Let \(Y_i\) denote the \(i\)-th observation of OXY, and let \(X_i\) denote the \(i\)-th observation of body mass. Since the interest of us is to relate OXY concentration to body mass. We propose the conditional distribution of \(Y_i\) given \(\theta_i\) follows a exponential dispersion family as follwing
\[ f(y_i | \theta_i,\phi) = \exp(\phi_i(y_i \theta_i - b(\theta_i)) + c(y_i, \phi)), \quad y_u \in \Omega_y \]
Recall the moments of \(Y_i\) as following \[\begin{align} E(Y_i|\theta_i) & = b'(\theta_i) = \mu_i\\ V(Y_i|\theta_i) & =\frac{1}{\phi} b''(\theta_i) = \frac{1}{\phi}V(\mu_i) \end{align}\]

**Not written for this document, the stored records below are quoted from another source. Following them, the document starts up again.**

(** A host function that returns returns zero. *)
Lemma call_import_zero m nm args (v : Vm K) o v' :
  call_import read_stdin m nm args v = (Ok o, v') -> o = Some 0.
Proof.
  assert (forall (x : VM Z) (k : Z -> VM (option Z)), (forall z v o v', k z v = (Ok o, v') -> o = Some 0) ->
    forall v o v', (x ≫= k) v = (Ok o, v') -> o = Some 0) as Hz.
  { intros x k Hk w o' w'. unfold mbind, M_bind. destruct (x w) as [[z| | |] ?]; [apply Hk|done..]. }
  assert (forall (x : VM unit) (k : unit -> VM (option Z)), (forall z v o v', k z v = (Ok o, v') -> o = Some 0) ->
    forall v o v', (x ≫= k) v = (Ok o, v') -> o = Some 0) as Hu.
  { intros x k Hk w o' w'. unfold mbind, M_bind. destruct (x w) as [[z| | |] ?]; [apply Hk|done..]. }
  assert (forall (k : Vm K -> VM (option Z)), (forall z v o v', k z v = (Ok o, v') -> o = Some 0) ->
    forall v o v', (get ≫= k) v = (Ok o, v') -> o = Some 0) as Hg.
  { intros k Hk w o' w'. unfold mbind, M_bind, get. apply Hk. }
  assert (forall v o v', (mret (Some 0) : VM (option Z)) v = (Ok o, v') -> o = Some 0) as Hr.
  { intros w o' w'. unfold mret, M_ret. by intros [= <- _]. }
  unfold call_import. cbv zeta.
  repeat (destruct (_ && _); [revert v o v'; unfold fd_write, fd_read, args_sizes_get, args_get, proc_exit, uarg;
    repeat first [apply Hr|apply Hg; intros ?|apply Hz; intros ?|apply Hu; intros ?]|]). done.
Qed.

Context (Hvalid : module_valid = true).

Lemma func_valid f fn : funcs !! f = Some fn -> func_ok fn = true.
Proof.
  intros Hf. unfold module_valid in Hvalid. rewrite forallb_forall in Hvalid.
  apply Hvalid. apply list_elem_of_In. by eapply list_elem_of_lookup_2.
Qed.

Lemma zlen_locals ds : forallb (fun d => 0 <=? count d) ds = true ->
  zlen (ds ≫= fun d => zeros (count d)) = foldr (fun d n => count d + n) 0 ds /\
  Forall i32 (ds ≫= fun d => zeros (count d)).
Proof.
  induction ds as [|d ds IH]; [done|]. cbn. rewrite andb_true_iff, Z.leb_le. intros [Hd Hds].
  destruct (IH Hds) as [Hl Hf]. split.
  - rewrite zlen_app, zlen_zeros by done. by f_equal.
  - apply Forall_app. split; [|done]. apply Forall_replicate. unfold i32. lia.
Qed.

(** Running off the end of the function. *)
Lemma return_ok b st ls v :
  ends (encode_seq b ++ [0x0B]) (mkFrame (zlen (encode_seq b)) st [] ls) v (fun y => y = (Ok (last st), v)).
Proof.
  apply (step_end 0 _ _ _ (Ok None) v); [|apply (step_at _ 0x0B [] (encode_seq b) [])|done].
  cbn [pc]. rewrite zlen_snoc. lia.
Qed.

Lemma simcall_import n f m nm t p r args v :
  0 <= f -> funcs !! Z.to_nat f = Some (FImport m nm t) -> sig_of (FImport m nm t) = Some (p, r) -> good v ->
  match call (S n) f args v with
  | (Ok o, v') =>
      good v' /\ length (option_list o) = Z.to_nat r /\ Forall i32 (option_list o) /\
      exists k, exec k f args v = (Ok o, v')
  | (Err NoFuel, _) => True
  | (x, v') => exists k, agree_fail x v' (exec k f args v)
  end.
Proof.
  intros Hf Hfn Hsig Hgood. pose proof (func_valid _ _ Hfn) as Hok. unfold func_ok in Hok.
  rewrite Hsig, Z.eqb_eq in Hok. subst r. cbn [call]. rewrite Hfn.
  assert (exec 1 f args v = call_import read_stdin m nm args v) as He.
  { cbn [execute_function]. unfold mbind, M_bind, get, lift.
    by rewrite (func_index v f _ Hfn Hf Hgood). }
  pose proof (call_import_keeps read_stdin m nm args v) as Hk.
  destruct (call_import read_stdin m nm args v) as [[o|e| |] v'] eqn:Hc.
  - pose proof (call_import_zero _ _ _ _ _ _ Hc) as ->. split_and!; [by eapply same_shape_good|done| |by eauto].
    repeat constructor; unfold i32; lia.
  - destruct e; [| |done]; exists 1%nat; rewrite He; by apply agree_fail_refl.
  - exists 1%nat. rewrite He. by apply agree_fail_refl.
  - exists 1%nat. rewrite He. by apply agree_fail_refl.
Qed.
Lemma at_dist len h i : 0 <= i < len -> (h + dist len h i) mod len = i.
Proof.
  intros Hi. unfold dist. rewrite Zplus_mod_idemp_r. replace (h + (i - h)) with i by lia. apply Z.mod_small. lia.
Qed.

(** A turn at a referenced page. *)
Lemma clock_pass n r f :
  0 <= clock_hand r -> pages r !! Z.to_nat (clock_hand r) = Some (mkPage f true) ->
  clock po (S n) (zlen (pages r)) r =
  clock po n (zlen (pages r))
    (mkReg (<[Z.to_nat (clock_hand r) := mkPage f false]> (pages r)) ((clock_hand r + 1) mod zlen (pages r)) (swap r)).
Proof.
  intros Hh Hp. cbn [clock]. unfold mbind, M_bind, get, lift, modify, index. rewrite decide_True, Hp by done. done.
Qed.

Lemma clock_passes k n ps h b :
  (Z.of_nat k <= zlen ps) -> 0 <= h < zlen ps ->
  (forall i p, ps !! i = Some p -> dist (zlen ps) h (Z.of_nat i) < Z.of_nat k -> referenced p = true) ->
  clock po (k + n) (zlen ps) (mkReg ps h b) =
  clock po n (zlen ps) (mkReg (clear h (Z.of_nat k) ps) ((h + Z.of_nat k) mod zlen ps) b).
Proof.
  revert n. induction k as [|k IH]; intros n Hk Hh Href.
  - rewrite clear_0, Z.add_0_r, Z.mod_small by lia. done.
  - replace (S k + n)%nat with (k + S n)%nat by lia. rewrite IH by (lia || intros; eapply Href; eauto with lia).
    set (h' := (h + Z.of_nat k) mod zlen ps).
    assert (0 <= h' < zlen ps) as Hh' by (apply Z.mod_pos_bound; lia).
    destruct (lookup_lt_is_Some_2 ps (Z.to_nat h')) as [[f rf] Hp]; [unfold zlen in *; lia|].
    assert (dist (zlen ps) h h' = Z.of_nat k) as Hd by (apply dist_at; lia).
    assert (rf = true) as -> by (apply (Href _ _ Hp); rewrite Z2Nat.id by lia; lia).
    set (r := mkReg (clear h (Z.of_nat k) ps) h' b).
    replace (zlen ps) with (zlen (pages r)) at 1 by apply zlen_clear.
    rewrite (clock_pass n r f); [|cbn; lia|].
    + cbn [r pages clock_hand swap]. rewrite zlen_clear. f_equal. f_equal.
      * apply list_eq. intros i. destruct (decide (i = Z.to_nat h')) as [->|Hne].
        -- rewrite list_lookup_insert_eq by (rewrite <-(Nat2Z.id (length _)); fold (zlen (clear h (Z.of_nat k) ps)); rewrite zlen_clear; lia).
           rewrite clear_lookup, Hp. cbn. rewrite decide_True; [done|]. rewrite Z2Nat.id by lia. lia.
        -- rewrite list_lookup_insert_ne by done. rewrite !clear_lookup.
           destruct (ps !! i) as [p|] eqn:Hi; [|done]. cbn. f_equal.
           assert (dist (zlen ps) h (Z.of_nat i) <> Z.of_nat k) as Hdi.
           { intros Hdi. apply Hne. assert (0 <= Z.of_nat i < zlen ps) as Hil.
             { apply lookup_lt_Some in Hi. unfold zlen. lia. }
             rewrite <-(Nat2Z.id i), <-(at_dist _ h _ Hil), Hdi. done. }
           case_decide; case_decide; [done|lia|lia|done].
      * unfold h'. rewrite Zplus_mod_idemp_l. f_equal. lia.
    + cbn [r pages clock_hand]. rewrite clear_lookup, Hp. cbn. rewrite decide_False; [done|]. rewrite Z2Nat.id by lia. lia.
Qed.
(* ===== verification/RmmArch.v ===== *)
(** * Page-table formats

    Models the architecture interface of the memory-manager crate
    [third_party/rmm]: the constants of [arch/mod.rs] and of the 64-bit
    architectures that implement it, page-table entries ([page/entry.rs]) and
    page flags ([page/flags.rs]), and the accesses to memory and to the
    page-table registers.  The registers are a pair of words, the second one
    used only where the kernel has a table of its own; cache and TLB
    invalidation has no effect on them. *)

From S2P Require Import Prelude Bytes.

Module RmmArch.

(** ** The interface *)

Inductive TableKind := User | Kernel.

#[global] Instance TableKind_eq_dec : EqDecision TableKind.
Proof. solve_decision. Defined.

Class Arch := {
  KERNEL_SEPARATE_TABLE : bool;
  PAGE_SHIFT : Z;
  PAGE_ENTRY_SHIFT : Z;
  PAGE_LEVELS : Z;
  ENTRY_ADDRESS_WIDTH : Z;
  ENTRY_ADDRESS_SHIFT : Z;
  ENTRY_FLAG_DEFAULT_PAGE : Z;
  ENTRY_FLAG_DEFAULT_TABLE : Z;
  ENTRY_FLAG_PRESENT : Z;
  ENTRY_FLAG_READONLY : Z;
  ENTRY_FLAG_READWRITE : Z;
  ENTRY_FLAG_PAGE_USER : Z;
  ENTRY_FLAG_TABLE_USER : Z;
  ENTRY_FLAG_NO_EXEC : Z;
  ENTRY_FLAG_EXEC : Z;
  ENTRY_FLAG_GLOBAL : Z;
  ENTRY_FLAG_NO_GLOBAL : Z;
  ENTRY_FLAG_DEVICE_MEMORY : Z;
  ENTRY_FLAG_UNCACHEABLE : Z;
  ENTRY_FLAG_WRITE_COMBINING : Z;
  PHYS_OFFSET : Z;
  table_of : TableKind -> Z * Z -> Z;
  with_table : TableKind -> Z -> Z * Z -> Z * Z;
  virt_is_valid : Z -> bool
}.

(** [!x] on [usize]. *)
Definition not_usize (x : Z) : Z := wrap 64 (Z.lnot x).

Section constants.
Context {A : Arch}.

Definition PAGE_SIZE : Z := Z.shiftl 1 PAGE_SHIFT.
Definition PAGE_OFFSET_MASK : Z := PAGE_SIZE - 1.
Definition PAGE_ADDRESS_SHIFT : Z := PAGE_LEVELS * PAGE_ENTRY_SHIFT + PAGE_SHIFT.
Definition PAGE_ADDRESS_SIZE : Z := Z.shiftl 1 PAGE_ADDRESS_SHIFT.
Definition PAGE_ADDRESS_MASK : Z := PAGE_ADDRESS_SIZE - PAGE_SIZE.
Definition PAGE_ENTRY_SIZE : Z := Z.shiftl 1 (PAGE_SHIFT - PAGE_ENTRY_SHIFT).
Definition PAGE_ENTRIES : Z := Z.shiftl 1 PAGE_ENTRY_SHIFT.
Definition PAGE_ENTRY_MASK : Z := PAGE_ENTRIES - 1.
Definition PAGE_NEGATIVE_MASK : Z := not_usize (PAGE_ADDRESS_SIZE - 1).
Definition ENTRY_ADDRESS_SIZE : Z := Z.shiftl 1 ENTRY_ADDRESS_WIDTH.
Definition ENTRY_ADDRESS_MASK : Z := ENTRY_ADDRESS_SIZE - 1.
Definition ENTRY_FLAGS_MASK : Z := not_usize (Z.shiftl ENTRY_ADDRESS_MASK ENTRY_ADDRESS_SHIFT).

End constants.

(** ** The architectures *)

Definition PAT_UC_ : Z := 16.
Definition PAT_WC : Z := 128.

Definition X8664Arch : Arch := {|
  KERNEL_SEPARATE_TABLE := false;
  PAGE_SHIFT := 12;
  PAGE_ENTRY_SHIFT := 9;
  PAGE_LEVELS := 4;
  ENTRY_ADDRESS_WIDTH := 40;
  ENTRY_ADDRESS_SHIFT := 12;
  ENTRY_FLAG_PRESENT := Z.shiftl 1 0;
  ENTRY_FLAG_DEFAULT_PAGE := Z.shiftl 1 0;
  ENTRY_FLAG_DEFAULT_TABLE := Z.lor (Z.shiftl 1 0) (Z.shiftl 1 1);
  ENTRY_FLAG_READONLY := 0;
  ENTRY_FLAG_READWRITE := Z.shiftl 1 1;
  ENTRY_FLAG_PAGE_USER := Z.shiftl 1 2;
  ENTRY_FLAG_TABLE_USER := Z.shiftl 1 2;
  ENTRY_FLAG_GLOBAL := Z.shiftl 1 8;
  ENTRY_FLAG_NO_GLOBAL := 0;
  ENTRY_FLAG_NO_EXEC := Z.shiftl 1 63;
  ENTRY_FLAG_EXEC := 0;
  ENTRY_FLAG_DEVICE_MEMORY := PAT_UC_;
  ENTRY_FLAG_UNCACHEABLE := PAT_UC_;
  ENTRY_FLAG_WRITE_COMBINING := PAT_WC;
  PHYS_OFFSET := 0xFFFF_0000_0000_0000 + Z.shiftr (Z.shiftl 1 48) 1;
  table_of := fun _ r => fst r;
  with_table := fun _ a r => (a, snd r);
  virt_is_valid := fun a =>
    let masked := Z.land a 0xFFFF_8000_0000_0000 in
    (masked =? 0xFFFF_8000_0000_0000) || (masked =? 0)
|}.

Definition MEM_ATTR_NC : Z := 1.
Definition MEM_ATTR_DEVICE_nGnRnE : Z := 2.

Definition AArch64Arch : Arch := {|
  KERNEL_SEPARATE_TABLE := true;
  PAGE_SHIFT := 12;
  PAGE_ENTRY_SHIFT := 9;
  PAGE_LEVELS := 4;
  ENTRY_ADDRESS_WIDTH := 40;
  ENTRY_ADDRESS_SHIFT := 12;
  ENTRY_FLAG_PRESENT := Z.shiftl 1 0;
  ENTRY_FLAG_DEFAULT_PAGE := Z.lor (Z.lor (Z.lor (Z.shiftl 1 0) (Z.shiftl 1 1)) (Z.shiftl 1 10)) (Z.shiftl 1 11);
  ENTRY_FLAG_DEFAULT_TABLE := Z.lor (Z.lor (Z.lor (Z.shiftl 1 0) 0) (Z.shiftl 1 1)) (Z.shiftl 1 10);
  ENTRY_FLAG_READONLY := Z.shiftl 1 7;
  ENTRY_FLAG_READWRITE := 0;
  ENTRY_FLAG_PAGE_USER := Z.shiftl 1 6;
  ENTRY_FLAG_TABLE_USER := Z.shiftl 1 6;
  ENTRY_FLAG_NO_EXEC := Z.shiftl 3 53;
  ENTRY_FLAG_EXEC := 0;
  ENTRY_FLAG_GLOBAL := 0;
  ENTRY_FLAG_NO_GLOBAL := Z.shiftl 1 11;
  ENTRY_FLAG_DEVICE_MEMORY := Z.shiftl MEM_ATTR_DEVICE_nGnRnE 2;
  ENTRY_FLAG_UNCACHEABLE := Z.shiftl MEM_ATTR_NC 2;
  ENTRY_FLAG_WRITE_COMBINING := Z.shiftl MEM_ATTR_NC 2;
  PHYS_OFFSET := 0xFFFF_8000_0000_0000;
  table_of := fun kind r => match kind with User => fst r | Kernel => snd r end;
  with_table := fun kind a r => match kind with User => (a, snd r) | Kernel => (fst r, a) end;
  virt_is_valid := fun _ => true
|}.

Definition ACCESSED : Z := Z.shiftl 1 6.
Definition DIRTY : Z := Z.shiftl 1 7.

(** What the three RISC-V formats share: the root table goes to [satp] as a
    page number under the mode. *)
Definition satp_table (r : Z * Z) : Z := wrap 64 (Z.shiftl (Z.land (fst r) (Z.shiftl 1 44 - 1)) 12).
Definition satp_value (mode a : Z) : Z := Z.lor (wrap 64 (Z.shiftl mode 60)) (Z.shiftr a 12).
Definition sign_extended (address_size a : Z) : bool :=
  let mask := not_usize (Z.shiftr (address_size - 1) 1) in
  let masked := Z.land a mask in
  (masked =? mask) || (masked =? 0).

Definition RiscV64Sv39Arch : Arch := {|
  KERNEL_SEPARATE_TABLE := false;
  PAGE_SHIFT := 12;
  PAGE_ENTRY_SHIFT := 9;
  PAGE_LEVELS := 3;
  ENTRY_ADDRESS_WIDTH := 44;
  ENTRY_ADDRESS_SHIFT := 10;
  ENTRY_FLAG_PRESENT := Z.shiftl 1 0;
  ENTRY_FLAG_DEFAULT_PAGE := Z.lor (Z.lor (Z.lor (Z.shiftl 1 0) (Z.shiftl 1 1)) ACCESSED) DIRTY;
  ENTRY_FLAG_DEFAULT_TABLE := Z.shiftl 1 0;
  ENTRY_FLAG_READONLY := Z.shiftl 1 1;
  ENTRY_FLAG_READWRITE := Z.shiftl 3 1;
  ENTRY_FLAG_PAGE_USER := Z.shiftl 1 4;
  ENTRY_FLAG_TABLE_USER := 0;
  ENTRY_FLAG_NO_EXEC := 0;
  ENTRY_FLAG_EXEC := Z.shiftl 1 3;
  ENTRY_FLAG_GLOBAL := Z.shiftl 1 5;
  ENTRY_FLAG_NO_GLOBAL := 0;
  ENTRY_FLAG_DEVICE_MEMORY := 0;
  ENTRY_FLAG_UNCACHEABLE := 0;
  ENTRY_FLAG_WRITE_COMBINING := 0;
  PHYS_OFFSET := 0xFFFF_FFC0_0000_0000;
  table_of := fun _ => satp_table;
  with_table := fun _ a r => (satp_value 8 a, snd r);
  virt_is_valid := sign_extended (Z.shiftl 1 39)
|}.

Definition RiscV64Sv48Arch : Arch := {|
  KERNEL_SEPARATE_TABLE := false;
  PAGE_SHIFT := 12;
  PAGE_ENTRY_SHIFT := 9;
  PAGE_LEVELS := 4;
  ENTRY_ADDRESS_WIDTH := 44;
  ENTRY_ADDRESS_SHIFT := 10;
  ENTRY_FLAG_PRESENT := Z.shiftl 1 0;
  ENTRY_FLAG_DEFAULT_PAGE := Z.lor (Z.shiftl 1 0) (Z.shiftl 1 1);
  ENTRY_FLAG_DEFAULT_TABLE := Z.shiftl 1 0;
  ENTRY_FLAG_READONLY := Z.shiftl 1 1;
  ENTRY_FLAG_READWRITE := Z.shiftl 3 1;
  ENTRY_FLAG_PAGE_USER := Z.shiftl 1 4;
  ENTRY_FLAG_TABLE_USER := 0;
  ENTRY_FLAG_NO_EXEC := 0;
  ENTRY_FLAG_EXEC := Z.shiftl 1 3;
  ENTRY_FLAG_GLOBAL := Z.shiftl 1 5;
  ENTRY_FLAG_NO_GLOBAL := 0;
  ENTRY_FLAG_DEVICE_MEMORY := 0;
  ENTRY_FLAG_UNCACHEABLE := 0;
  ENTRY_FLAG_WRITE_COMBINING := 0;
  PHYS_OFFSET := 0xFFFF_8000_0000_0000;
  table_of := fun _ => satp_table;
  with_table := fun _ a r => (satp_value 9 a, snd r);
  virt_is_valid := sign_extended (Z.shiftl 1 48)
|}.

Definition RiscV64Sv57Arch : Arch := {|
  KERNEL_SEPARATE_TABLE := false;
  PAGE_SHIFT := 12;
  PAGE_ENTRY_SHIFT := 9;
  PAGE_LEVELS := 5;
  ENTRY_ADDRESS_WIDTH := 44;
  ENTRY_ADDRESS_SHIFT := 10;
  ENTRY_FLAG_PRESENT := Z.shiftl 1 0;
  ENTRY_FLAG_DEFAULT_PAGE := Z.lor (Z.shiftl 1 0) (Z.shiftl 1 1);
  ENTRY_FLAG_DEFAULT_TABLE := Z.shiftl 1 0;
  ENTRY_FLAG_READONLY := Z.shiftl 1 1;
  ENTRY_FLAG_READWRITE := Z.shiftl 3 1;
  ENTRY_FLAG_PAGE_USER := Z.shiftl 1 4;
  ENTRY_FLAG_TABLE_USER := 0;
  ENTRY_FLAG_NO_EXEC := 0;
  ENTRY_FLAG_EXEC := Z.shiftl 1 3;
  ENTRY_FLAG_GLOBAL := Z.shiftl 1 5;
  ENTRY_FLAG_NO_GLOBAL := 0;
  ENTRY_FLAG_DEVICE_MEMORY := 0;
  ENTRY_FLAG_UNCACHEABLE := 0;
  ENTRY_FLAG_WRITE_COMBINING := 0;
  PHYS_OFFSET := 0xFF00_0000_0000_0000;
  table_of := fun _ => satp_table;
  with_table := fun _ a r => (satp_value 10 a, snd r);
  virt_is_valid := sign_extended (Z.shiftl 1 57)
|}.

(** ** Addresses *)

Definition kind_of_virt (v : Z) : TableKind := if sint 64 v <? 0 then Kernel else User.

(** ** Memory and registers

    Every operation of the crate runs on the machine and, for the allocators
    and the mapper, on an allocator [F].  [None] of an [Option] result is
    [Err tt]. *)

Record Machine := mkMachine { mem : gmap Z Z; regs : Z * Z }.

Abbreviation RM F := (M (Machine * F) unit).

Definition with_mem (m : gmap Z Z) (c : Machine) : Machine := mkMachine m (regs c).

Section access.
Context {A : Arch} {F : Type}.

Since we apply log link, we have \(\mu_i \equiv \exp(x_i \beta) = \exp(\beta_0+ \beta_1 x_i)\). Also we assume a gamma random component, \[ \begin{aligned} f\left(y_{i} | \theta_{i}, \phi\right) &=\exp \left[\phi\left\{y \theta_{i}-b\left(\theta_{i}\right)\right\}+c\left(y_{i}, \phi\right)\right] \\ \phi &=\alpha, \quad \theta_{i}=-\frac{\beta_{i}}{\alpha} \\ b\left(\theta_{i}\right) &=\log \left(-\frac{1}{\theta_{i}}\right) \\ c(y, \phi) &=-\log (\Gamma(\phi))+(\phi-1) \log \left(y_{i}\right)+\phi \log (\phi)\\ b^{\prime}\left(\theta_{i}\right) &=-\frac{1}{\theta_{i}} \\ \implies \theta_i& = -\frac{1}{b'(\theta)} = -\frac{1}{\exp(\beta_0+ \beta_1 x_i)} \end{aligned} \]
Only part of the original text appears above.